Wednesday, November 17, 2010

The Energy of Indecision

“Decisions are more difficult than actions. Decisions paralyze people. Actions are easy. Decisions paralyze people because decisions require change.”

-- Robert McKee

Sometimes in our lives we get stuck. Sometimes we find ourselves in a rut, unable to move forward or turn right. Sometimes we find ourselves awake at 2:00 am, analyzing the options, imagining the different possibilities. There are many important choices that keep us awake at night. These could include any of the following:

- Job A or job B
- House A or house B
- Career A or career B
- Retire or work
- Relationship or divorce
- Move or stay
- Drive or fly

Every time in my life when I find myself stuck, it is because I have not yet made a decision. When I find myself awake at 2:00 am, it is because I have not yet analyzed my way to a decision; I am still in limbo and I don’t yet know the right path forward. Every time this happens I have the exact same dream: I am driving a car and I cannot keep my eyes open - they are incredibly heavy and remain closed - so I'm absolutely panicked as I try to drive my car with my eyes closed.

During the past two years, I have had to make several challenging decisions, challenging because there was no obvious right answer and I had to feel my way to the best outcome. But in each of the different situations I found myself anxious, stressed out and tired, UP UNTIL THE POINT OF DECISION. After the decision was made I immediately became energized, excited, and motivated.

I am comfortable with action, I enjoy implementing action, making phone calls, doing online research, scheduling reservations, or movers or dogsitters. Action is great – I love action. But action only comes AFTER the decision. And it can take a lot of extra wasted energy to get to the decision.

Which is why it is very smart to reduce the amount of indecision in our lives. Indecision drains us and keeps us stuck. Decisions move us into the future.
This is why I encourage people who want to become fit to sign up for a training class at a regular day and time. This is why I advise triathletes to plan their training schedule for the entire week or month ahead. Because then you are only making ONE decision instead of thirty separate decisions.

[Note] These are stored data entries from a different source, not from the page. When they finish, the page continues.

Definition pool_free (buf : DmaBuf) : comp DmaPool unit :=
  ensure (0 <? db_len buf);;
  f ← on_fl (is_full MAX_FREE_RANGES);
  ensure (negb f);;
  blen ← gets backing_len;
  ensure (match checked_add (db_offset buf) (db_len buf) with Some e => e <=? blen | None => false end);;
  t ← on_fl (is_allocated (db_offset buf) (db_len buf));
  ensure t;;
  on_fl (free (db_offset buf) (db_len buf)).

(** The position in the backing of [buf.offset + offset], checked for [len] bytes. *)
Definition range_ptr (buf : DmaBuf) (offset len : Z) : comp DmaPool Z :=
  sub_end ← unwrap (checked_add offset len);
  ensure (sub_end <=? db_len buf);;
  abs_end ← unwrap (checked_add (db_offset buf) sub_end);
  blen ← gets backing_len;
  ensure (abs_end <=? blen);;
  uadd U64_MAX (db_offset buf) offset.

Definition bytes (buf : DmaBuf) : comp DmaPool (list Z) :=
  p ← range_ptr buf 0 (db_len buf);
  gets (λ s, slice (dp_mem s) p (db_len buf)).

(** [bytes_mut(buf)[offset..offset + data.len()].copy_from_slice(data)] *)
Definition pool_write (buf : DmaBuf) (offset : Z) (data : list Z) : comp DmaPool unit :=
  p ← range_ptr buf 0 (db_len buf);
  e ← uadd U64_MAX offset (Z.of_nat (length data));
  ensure (e <=? db_len buf);;
  q ← uadd U64_MAX p offset;
  modify (with_mem (λ m, splice m q data)).

(** [out.copy_from_slice(&bytes(buf)[offset..offset + n])], [n] the length of [out] *)
Definition pool_read (buf : DmaBuf) (offset n : Z) : comp DmaPool (list Z) :=
  b ← bytes buf;
  e ← uadd U64_MAX offset n;
  ensure (e <=? db_len buf);;
  mret (slice b offset n).

Definition read_volatile (buf : DmaBuf) (offset n : Z) : comp DmaPool (list Z) :=
  p ← range_ptr buf offset n;
  gets (λ s, slice (dp_mem s) p n).

(** ** The heap *)

Definition HEAP_RANGES : nat := 1024.
Definition MIN_ALIGN : Z := 16.
Definition MAX_ALIGN : Z := 128.

(** The arena's address and size; the free list is built on first use. The lock
    that serialises the two operations is not modelled. *)
Record Heap : Type := MkHeap { hp_base : Z; hp_size : Z; hp_fl : option FreeList }.
Definition Heap_new (base size : Z) : Heap := MkHeap base size None.

Definition with_fl {A : Type} (m : comp FreeList A) : comp Heap A := λ h,
  match (match hp_fl h with
         | Some fl => Ret (fl, tt)
         | None => FreeList_new HEAP_RANGES (hp_size h) tt
         end) with
  | Ret (fl, _) =>
      match m fl with
      | Ret (a, fl') => Ret (a, MkHeap (hp_base h) (hp_size h) (Some fl'))
      | Panic => Panic
      | NoFuel => NoFuel
      end
  | Panic => Panic
  | NoFuel => NoFuel
  end.
(* ===================================================================== *)
(** * What the libraries provide *)
(* ===================================================================== *)

(** [json.hpp], [httplib.h] and [<random>] are not part of the services'
    sources.  The services depend on them through these operations only. *)
Class Library : Type := mkLibrary {
  (** [json::parse]: the value, or nothing when the text is not JSON (the
      call then throws [parse_error]) *)
  parse : string -> option json;
  (** [json::dump()], also what [operator<<] prints for a json value *)
  dump : json -> string;
  (** [std::exception::what()] *)
  what : exn -> string;
  (** [std::mt19937 gen(seed); std::uniform_int_distribution<>(a, b)(gen)] *)
  uniform_int : Z -> Z -> Z -> Z;
  uniform_int_range : forall a b seed, a <= b -> a <= uniform_int a b seed <= b
}.

Definition json_parse `{Library} {S} (text : string) : M S json :=
  match parse text with
  | Some j => ret j
  | None => throw (parse_error text)
  end.

(* ===================================================================== *)
(** * [std::stoi] *)
(* ===================================================================== *)

Definition is_space (c : ascii) : bool :=
  let n := nat_of_ascii c in
  (Nat.eqb n 32 || (Nat.leb 9 n && Nat.leb n 13))%bool.

Definition digit_of (c : ascii) : option Z :=
  let n := nat_of_ascii c in
  if (Nat.leb 48 n && Nat.leb n 57)%bool then Some (Z.of_nat n - 48) else None.

Fixpoint skip_spaces (s : string) : string :=
  match s with
  | String c rest => if is_space c then skip_spaces rest else s
  | EmptyString => s
  end.

(** Value of the longest prefix of decimal digits, and how many there are. *)
Fixpoint read_digits (s : string) (acc : Z) (count : nat) : Z * nat :=
  match s with
  | String c rest =>
      match digit_of c with
      | Some d => read_digits rest (10 * acc + d) (S count)
      | None => (acc, count)
      end
  | EmptyString => (acc, count)
  end.

(** [std::stoi(s)]: leading white space, an optional sign, then digits;
    what follows the digits is ignored. *)
Definition stoi (s : string) : outcome Z :=
  let s1 := skip_spaces s in
  let '(negative, s2) :=
    match s1 with
    | String "-"%char rest => (true, rest)
    | String "+"%char rest => (false, rest)
    | _ => (false, s1)
    end in
  let '(magnitude, count) := read_digits s2 0 0 in
  match count with
  | O => Throw (invalid_argument "stoi")
  | _ =>
      let v := if negative then - magnitude else magnitude in
      if ((int_min <=? v) && (v <=? int_max))%bool then Ok v
      else Throw (out_of_range "stoi")
  end.

(* ===================================================================== *)
(** * The HTTP server *)
(* ===================================================================== *)

Record Request : Type := mkRequest {
  method : string;
  path : string;
  req_headers : list (string * string);
  req_body : string
}.

(** A handler runs on the world and on the response object the server
    hands to it. *)
Definition Handler : Type := Request -> M (world * Response) unit.
(** X2.  [createBlob] never fails, whatever the samples: the frame it
    returns is tagged audio/pcm;rate=16000 and its text has
    4 * ceil(2n / 3) characters for n samples, every one of them a
    character of the base64 alphabet or the padding sign, hence plain
    ASCII between [+] and [z]. *)
Theorem frame_text_shape (samples : list Q) :
  ∃ blob,
    createBlob samples = Some blob
    ∧ mimeType blob = lit "audio/pcm;rate=16000"
    ∧ length (data blob) = (4 * ((2 * length samples + 2) / 3))%nat
    ∧ Forall (λ c, is_Some (b64_index c) ∨ c = pad) (data blob)
    ∧ Forall (λ c, 43 <= c <= 122) (data blob).
Proof.
  unfold createBlob.
  rewrite (encode_bytes _ (buffer_bytes (pcm_of_samples samples))).
  eexists. split; [reflexivity|]. cbn [mimeType data].
  destruct (btoa_groups_shape _ (buffer_bytes (pcm_of_samples samples))) as [Hl Hf].
  split; [done|]. split.
  { rewrite Hl, buffer_length. unfold pcm_of_samples. by rewrite length_map. }
  split; [exact Hf|].
  eapply Forall_impl; [exact Hf|]. intros c [[s Hs]|Hc]; [|subst c; unfold pad; lia].
  unfold b64_index in Hs. repeat case_match; simplify_eq; lia.
Qed.

Lemma list_ind2 {A} (P : list A → Prop) :
  P [] → (∀ a, P [a]) → (∀ a b l, P l → P (a :: b :: l)) → ∀ l, P l.
Proof.
  intros H0 H1 H2. fix IH 1. intros [|a [|b l]];
    [exact H0 | apply H1 | apply H2, IH].
Qed.

Lemma int16_view_cons lo hi rest :
  int16_view (lo :: hi :: rest)
  = (int16_of_bytes lo hi :: (int16_view rest).1, (int16_view rest).2).
Proof. cbn [int16_view]. by destruct (int16_view rest). Qed.

Lemma int16_view_shape data :
  length (int16_view data).1 = (length data / 2)%nat
  ∧ Forall int16 (int16_view data).1
  ∧ (Nat.Even (length data) → (int16_view data).2 = [])
  ∧ (Nat.Odd (length data) → ∃ b, (int16_view data).2 = [b]).
Proof.
  induction data as [|a|a b l (IH1 & IH2 & IH3 & IH4)] using list_ind2.
  - repeat split; [constructor|]. intros [k Hk]. cbn in Hk. lia.
  - repeat split; [constructor| |by eexists]. intros [k Hk]. cbn in Hk. lia.
  - rewrite int16_view_cons. cbn [fst snd length].
    change (S (S (length l))) with (1 * 2 + length l)%nat.
    rewrite Nat.div_add_l by lia. split; [by rewrite IH1|].
    split; [constructor; [apply ToInt16_range|exact IH2]|]. split.
    + intros [k Hk]. apply IH3. exists (k - 1)%nat. lia.
    + intros [k Hk]. apply IH4. exists (k - 1)%nat. lia.
Qed.

Lemma int16_view_snoc data b :
  Nat.Even (length data) →
  int16_view (data ++ [b]) = ((int16_view data).1, [b]).
Proof.
  induction data as [|a|a c l IH] using list_ind2; intros He.
  - done.
  - destruct He as [k Hk]. cbn in Hk. lia.
  - cbn [app]. rewrite !int16_view_cons. cbn [fst snd].
    rewrite IH; [done|]. destruct He as [k Hk]. exists (k - 1)%nat.
    cbn [length] in Hk. lia.
Qed.

(** X3.  The two copies of [decodeAudioData] agree on every byte array
    of even length.  With one byte more they part: [new
    Int16Array(data.buffer)] of the mini companion throws, while the
    assistant view, which passes the length [byteLength / 2], decodes
    the whole samples and leaves the odd byte out. *)
Theorem decoders_agree_on_whole_frames
    (data : list Z) (sampleRate : positive) (numChannels : nat) :
  Nat.Even (length data) →
  MiniCompanion.decodeAudioData data sampleRate numChannels
  = LiveView.decodeAudioData data sampleRate numChannels
  ∧ ∀ b,
      MiniCompanion.decodeAudioData (data ++ [b]) sampleRate numChannels = None
      ∧ LiveView.decodeAudioData (data ++ [b]) sampleRate numChannels
        = LiveView.decodeAudioData data sampleRate numChannels.
Proof.
  intros He. unfold MiniCompanion.decodeAudioData, LiveView.decodeAudioData.
  destruct (int16_view_shape data) as (_ & _ & Hev & _).
  specialize (Hev He). split.
  - destruct (int16_view data) as [a tl]. cbn in Hev. by subst tl.
  - intros b. by rewrite int16_view_snoc.
Qed.

Lemma decoders_agree_on_whole_frames_witness :
  MiniCompanion.decodeAudioData [0; 128; 255; 127] 24000 1
  = LiveView.decodeAudioData [0; 128; 255; 127] 24000 1
  ∧ MiniCompanion.decodeAudioData ([0; 128; 255; 127] ++ [9]) 24000 1 = None.
Proof.
  destruct (decoders_agree_on_whole_frames [0; 128; 255; 127] 24000 1) as [H1 H2].
  - by exists 2%nat.
  - split; [exact H1|]. apply (H2 9).
Defined.

Lemma sample_unit v : int16 v → (-1 <= v # 32768)%Q ∧ (v # 32768 < 1)%Q.
Proof. unfold int16, Qle, Qlt. cbn. lia. Qed.

Lemma nth_int16 a i : Forall int16 a → int16 (nth i a 0).
Proof.
  intros Ha. destruct (nth_in_or_default i a 0) as [Hin| ->].
  - rewrite Forall_forall in Ha. by apply Ha, list_elem_of_In.
  - unfold int16. lia.
Qed.

(** X4.  What [decodeAudioData] returns when it returns: there is at
    least one channel and one frame; the buffer has
    floor(bytes / 2 / channels) frames at the rate asked for and one
    array per channel, each of that many samples; sample [i] of channel
    [c] is the 16-bit value at [i * numChannels + c] over 32768, and
    lies in [-1, 1). *)
Theorem decoded_buffer_shape
    (data : list Z) (sampleRate : positive) (numChannels : nat)
    (buffer : AudioBuffer) :
  LiveView.decodeAudioData data sampleRate numChannels = Some buffer →
  (0 < numChannels)%nat
  ∧ (0 < ab_length buffer)%nat
  ∧ ab_length buffer = (length data / 2 / numChannels)%nat
  ∧ ab_sampleRate buffer = sampleRate
  ∧ length (ab_channels buffer) = numChannels
  ∧ (∀ channel samples,
       ab_channels buffer !! channel = Some samples →
       length samples = ab_length buffer
       ∧ (∀ i y, samples !! i = Some y →
            y = (nth (i * numChannels + channel) (int16_view data).1 0 # 32768)
            ∧ (-1 <= y)%Q ∧ (y < 1)%Q)).
Proof.
  unfold LiveView.decodeAudioData, fill_buffer, frame_count.
  destruct (int16_view_shape data) as (Hl & Hi & _).
  set (a := (int16_view data).1) in *. rewrite Hl.
  destruct (numChannels =? 0)%nat eqn:Hn; [done|]. cbn [orb].
  destruct (length data / 2 / numChannels =? 0)%nat eqn:Hf; [done|].
  intros [= <-]. cbn [ab_length ab_sampleRate ab_channels].
  apply Nat.eqb_neq in Hn, Hf.
  split; [by apply Nat.neq_0_lt_0|]. split; [by apply Nat.neq_0_lt_0|].
  split; [done|]. split; [done|].
  split; [by rewrite length_map, length_seq|].
  intros channel samples Hc.
  apply list_lookup_fmap_Some in Hc as (c & -> & Hc).
  apply lookup_seq in Hc as [-> _]. cbn [Nat.add].
  unfold channel_data. split; [by rewrite length_map, length_seq|].
  intros i y Hy.
  change (map ?f ?l) with (f <$> l) in Hy.
  apply list_lookup_fmap_Some in Hy as (j & -> & Hj).
  apply lookup_seq in Hj as [-> _]. cbn [Nat.add].
  split; [done|]. apply sample_unit, nth_int16, Hi.
Qed.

I read a statistic that people who plan to exercise 7 days a week are far more consistent with their training sessions, as compared to people who plan to exercise 4 or 5 days per week. This is counterintuitive – you would think the more frequently you exercise, the harder it would be to fit in that many training sessions, and the greater the opportunity for scheduling conflicts. You would think that people who plan to exercise 7 days per week would have some margin for slacking off built into their training plan – those are the people who could afford to skip a few sessions.

Instead, the reverse is true. People who plan to exercise 7 days a week actually do exercise 7 days per week. But the people who plan to exercise 4 or 5 days per week actually only exercise 2 or 3 days per week.

The reason is because the 7 day a week people only had to make ONE decision. They decided ONE TIME that they would exercise every day. However, the 4-5 times a week people had to wake up and decide EVERY DAY if they would exercise that day or not. So they had to make 7 decisions per week. And every decision provided them an opportunity for laziness and slacking off. Every individual decision increased the risk to their plan.

When I was active with the Tucson Tri Girls triathlon club, I organized an annual December “runathon” challenge. During the month of December, the participants would agree to run at least 2 miles EVERY single day of the month. Most people would typically run 3-6 miles per day, but 2 miles was the absolute minimum. Of the people who signed up, between 60-80% completed the challenge. What this challenge did was it changed people’s daily decision from “Will I run today?” to instead become “When will I run today?” And that simple shift helped people train far more consistently. They made one decision about their December running, instead of 30 separate decisions.

What’s the lesson in all of this? Reduce the number of decisions necessary in your life. Reduce the energy you waste before making decisions. Then you can move forward with action and action will get you the results you really want. Analysis never will.

Realtors have a phrase to describe desirable properties: Location, location, location.

My new motto is going to be this: Decide, decide, decide.